After the few kilometres in the valley came the last big ascend. We sat at the bottom like a bunch of school kids and ate and shared the last of our food. Andy again making sure that we had enough fuel on board to do the job.
Here goes Jus 'this is your last big climb'. We climbed and then got on top of the ridge where we stopped for water and then I was feeling somewhat freaked out by the height of the ridge and how thin the edge was. Andy offered to tie me with a rope to him. I declined and said that I would just concentrate on keeping my eyes fixed on his boots and following his every step until we got off the ridge.
We emerged from the ridge. Andy being a fairly serious ex-military character is not blessed with a sense of excitement or abounding enthusiasm.. He was a careful controlled character who learnt to tolerate me and cope with my banter. I really liked him and appreciated how measured he was. If Andy showed excitement you took notice. Coming down off the ridge I had him turn to me with great excitement. He had just spotted the most beautiful Chamois which was close by.

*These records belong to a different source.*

(* ===== verification/Lines.v ===== *)
(** * The distance and bearing columns of [signal-over-distance.py] and [signal-over-line.py]

    Both scripts fix a base station ([BASE_LAT], [BASE_LON]) and compute,
    for every row of the CSV, its distance to the base with [haversine]
    ([df.apply(..., axis=1)], [signal-over-distance.py] lines 38-39 and
    [signal-over-line.py] lines 56-57); [signal-over-line.py] also
    computes the bearing from the base (lines 59-60) and keeps the rows
    whose bearing is within [HEADING_TOLERANCE] of [TARGET_HEADING]
    (lines 66-71).  The model is over the reals, with [haversine] and
    [bearing] of [Geo] (the copies in the two scripts are the same
    functions); [df.apply] evaluates row by row, and the first exception
    stops it.  A missing coordinate is NaN in pandas and propagates
    through the trigonometry; NaN is not a real number, so the theorems
    assume every latitude in [[-90, 90]].

    The theorems: the distance column never raises for valid latitudes
    and holds one distance in [[0, pi * R]] per row; [angle_diff] against
    180 of a bearing is its distance to 180; and the slice of
    [signal-over-line.py] keeps, in order, exactly the rows whose bearing
    lies in [[178, 182]]. *)

From Stdlib Require Import Reals Lra List.
From S2P Require Import Prelude Geo.
Import ListNotations.

Local Open Scope R_scope.
Local Open Scope py_scope.

(** [BASE_LAT = 53.268339893585555], [BASE_LON = -0.5298533178776605]. *)
Definition BASE_LAT : R := 53268339893585555 / 1000000000000000.
Definition BASE_LON : R := - (5298533178776605 / 10000000000000000).

(** [TARGET_HEADING = 180], [HEADING_TOLERANCE = 2]. *)
Definition LINE_TARGET : R := 180.
Definition LINE_TOLERANCE : R := 2.

(** A row [(rssi, lat, lon)] of the CSV ([alt] and [heading] are unused). *)
Definition row : Type := (R * R * R)%type.

Definition row_lat (r : row) : R := let '(_, la, _) := r in la.
Definition row_lon (r : row) : R := let '(_, _, lo) := r in lo.

(** [df["distance_m"] = df.apply(lambda row: haversine(BASE_LAT, BASE_LON,
    row["lat"], row["lon"]), axis=1)] *)
Fixpoint distance_column (rows : list row) : res (list R) :=
  match rows with
  | [] => Ok []
  | r :: rest =>
      d <- haversine BASE_LAT BASE_LON (row_lat r) (row_lon r) ;;
      ds <- distance_column rest ;;
      Ok (d :: ds)
  end.

(** [df["bearing_deg"] = df.apply(lambda row: bearing(BASE_LAT, BASE_LON,
    row["lat"], row["lon"]), axis=1)] *)
Definition bearing_column (rows : list row) : list R :=
  map (fun r => bearing BASE_LAT BASE_LON (row_lat r) (row_lon r)) rows.

(** Python's [min(x, y)]: [y] only when it is smaller. *)
Definition py_min_R (x y : R) : R := if Rlt_dec y x then y else x.

Definition angle_diff_R (a b : R) : R :=
  let d := py_fmod_R (Rabs (a - b)) 360 in
  py_min_R d (360 - d).

Definition in_line_slice (b : R) : bool :=
  if Rle_dec (angle_diff_R b LINE_TARGET) LINE_TOLERANCE then true else false.

(** [signal-over-line.py] lines 56-71: the two columns, then [df_slice];
    a kept row is [(row, distance_m, bearing_deg)]. *)
Definition signal_over_line (rows : list row) : res (list (row * R * R)) :=
  ds <- distance_column rows ;;
  let bs := bearing_column rows in
  Ok (filter (fun '(_, _, b) => in_line_slice b) (zip3 rows ds bs)).

(** ** The distance column *)

Definition valid_lat (r : row) : Prop := -90 <= row_lat r <= 90.

Lemma distance_column_ok (rows : list row) :
  Forall valid_lat rows ->
  exists ds, distance_column rows = Ok ds /\ length ds = length rows /\
    Forall (fun d => 0 <= d <= PI * EARTH_R) ds.
Proof.
  induction 1 as [|r rest Hr _ IH]; [exists []; repeat constructor|].
  destruct IH as [ds [E [L F]]].
  assert (HB : -90 <= BASE_LAT <= 90) by (unfold BASE_LAT; lra).
  destruct (haversine_ok_bounds BASE_LAT BASE_LON (row_lat r) (row_lon r) HB Hr) as [d [Ed Bd]].
  exists (d :: ds). cbn [distance_column]. rewrite Ed. cbn [res_bind]. rewrite E.
  repeat split; [simpl; rewrite L; reflexivity | constructor; assumption].
Qed.

(** ** [angle_diff] against the target heading *)

Lemma py_min_R_le (x y : R) : x <= y -> py_min_R x y = x.
Proof. intros H. unfold py_min_R. destruct (Rlt_dec y x); [lra | reflexivity]. Qed.

(** For a compass bearing, [angle_diff(b, 180)] is [|b - 180|]. *)
Lemma angle_diff_R_target (b : R) : 0 <= b < 360 -> angle_diff_R b LINE_TARGET = Rabs (b - 180).
Proof.
  intros Hb. unfold angle_diff_R, LINE_TARGET.
  assert (A : 0 <= Rabs (b - 180) <= 180) by (split; [apply Rabs_pos | apply Rabs_le; lra]).
  rewrite py_fmod_R_id by lra. apply py_min_R_le. lra.
Qed.

Lemma in_line_slice_iff (b : R) :
  0 <= b < 360 -> in_line_slice b = true <-> 178 <= b <= 182.
Proof.
  intros Hb. unfold in_line_slice. rewrite angle_diff_R_target by exact Hb.
  unfold LINE_TOLERANCE. destruct (Rle_dec (Rabs (b - 180)) 2) as [H|H].
  - split; [intros _ | reflexivity]. revert H; unfold Rabs; destruct Rcase_abs; lra.
  - split; [discriminate|]. intros Hin. exfalso. apply H. apply Rabs_le. lra.
Qed.

(** ** The slice *)

Lemma bearing_compass (lat1 lon1 lat2 lon2 : R) : 0 <= bearing lat1 lon1 lat2 lon2 < 360.
Proof. unfold bearing. apply py_fmod_R_range. lra. Qed.

(** An entry of the three zipped columns is a row, one of the distances,
    and the row's own bearing. *)
Lemma in_line_columns (rows : list row) (ds : list R) r d b :
  In (r, d, b) (zip3 rows ds (bearing_column rows)) ->
  In r rows /\ In d ds /\ b = bearing BASE_LAT BASE_LON (row_lat r) (row_lon r).
Proof.
  intros H. destruct (in_zip3 _ _ _ _ _ _ H) as [i [_ [_ [_ [Er [Ed Eb]]]]]].
  unfold bearing_column in Eb. rewrite nth_error_map, Er in Eb. cbn in Eb.
  injection Eb as <-. split; [eapply nth_error_In; exact Er|]. split; [eapply nth_error_In; exact Ed | reflexivity].
Qed.

(** C18. The slice of [signal-over-line.py]: for valid latitudes the script
    never raises; a row of the zipped columns is kept exactly when its
    bearing lies in [[178, 182]], and every kept row is an input row with
    its distance to the base, in [[0, pi * R]], and its own bearing. *)
Theorem signal_over_line_slice (rows : list row) :
  Forall valid_lat rows ->
  exists ds sl, distance_column rows = Ok ds /\ signal_over_line rows = Ok sl /\
    (forall r d b, In (r, d, b) (zip3 rows ds (bearing_column rows)) ->
       (In (r, d, b) sl <-> 178 <= b <= 182)) /\
    (forall r d b, In (r, d, b) sl ->
       In r rows /\ 0 <= d <= PI * EARTH_R /\
       b = bearing BASE_LAT BASE_LON (row_lat r) (row_lon r) /\ 178 <= b <= 182).
Proof.
  intros Hv. destruct (distance_column_ok rows Hv) as [ds [E [_ F]]].
  unfold signal_over_line. rewrite E. cbn [res_bind].
  eexists ds, _. split; [reflexivity|]. split; [reflexivity|].
  assert (K : forall r d b, In (r, d, b) (zip3 rows ds (bearing_column rows)) ->
            (in_line_slice b = true <-> 178 <= b <= 182)).
  { intros r d b Hin. destruct (in_line_columns _ _ _ _ _ Hin) as [_ [_ ->]].
    apply in_line_slice_iff, bearing_compass. }
  split.
  - intros r d b Hin. rewrite filter_In. specialize (K r d b Hin). tauto.
  - intros r d b Hin. apply filter_In in Hin as [Hin Hk].
    destruct (in_line_columns _ _ _ _ _ Hin) as [Hr [Hd Hb]].
    split; [exact Hr|]. split; [eapply Forall_forall in F; [exact F | exact Hd]|].
    split; [exact Hb | apply (K r d b Hin); exact Hk].
Qed.

(** ** Witnesses *)

Lemma signal_over_line_slice_witness :
  exists ds sl, distance_column [(-60, 53, -1 / 2); (-70, 54, 0)] = Ok ds /\
                signal_over_line [(-60, 53, -1 / 2); (-70, 54, 0)] = Ok sl.
Proof.
  destruct (signal_over_line_slice [(-60, 53, -1 / 2); (-70, 54, 0)])
    as [ds [sl [E1 [E2 _]]]];
    [repeat constructor; unfold valid_lat, row_lat; lra|].
  exists ds, sl. split; assumption.
Defined.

We climbed another steep ascend and then stopped to drink the last of our water before the final 40 minute climb to the chalet. Again Andy and I made off first, whilst Rob and Kirsten lagged behind to take photos, and we got to make some ground up on them. Andy’s second big moment of excitement for the day was about to arrive. With me still feeling a long way from home, Andy starts to whoop and waves his arms in the air, his walking pole pointing to the horizon. I looked across, feeling tired and thought, “what now?”. He said “look again” I took a second look and could see the very top of the roof of the chalet poking out above the hills in front of it. My body felt an immense feeling of relief, a feeling that I will never forget. Andy reckons I instantly picked up pace and nearly rounded him up. He couldn't believe it. I knew that there was some pain to be had but a bottle of Champagne awaited in the chalet and, for those that know me, that will always put a bit of skip in my step.
The sight of Carole on that chalet balcony was such an awesome sight. No one was more pleased to wave and hug her than me. I had made it. I felt like crying but could not. I think I just felt sheer relief that we had 'knocked the bastard off'. Champagne had never tasted so good. The view from the chalet was mind blowing. The architectural feat of the chalet being in such a remote location was so impressive. We had just walked for two days and hadn't seen a soul, let alone the wonderful comforts of home, or even better than home, that this was affording us. What a wonderful gift for people to experience who conquer this trek.
This trek is not for sissies. It has taught me that you don't know what you have got until put to the test. That the human spirit and determination counts for a lot ...probably as important as the physical fitness. I was also so impressed by the Myers and what they have achieved in Whare Kea and the Chalet and think that it allowed us to enter another world...one we would like to come back to.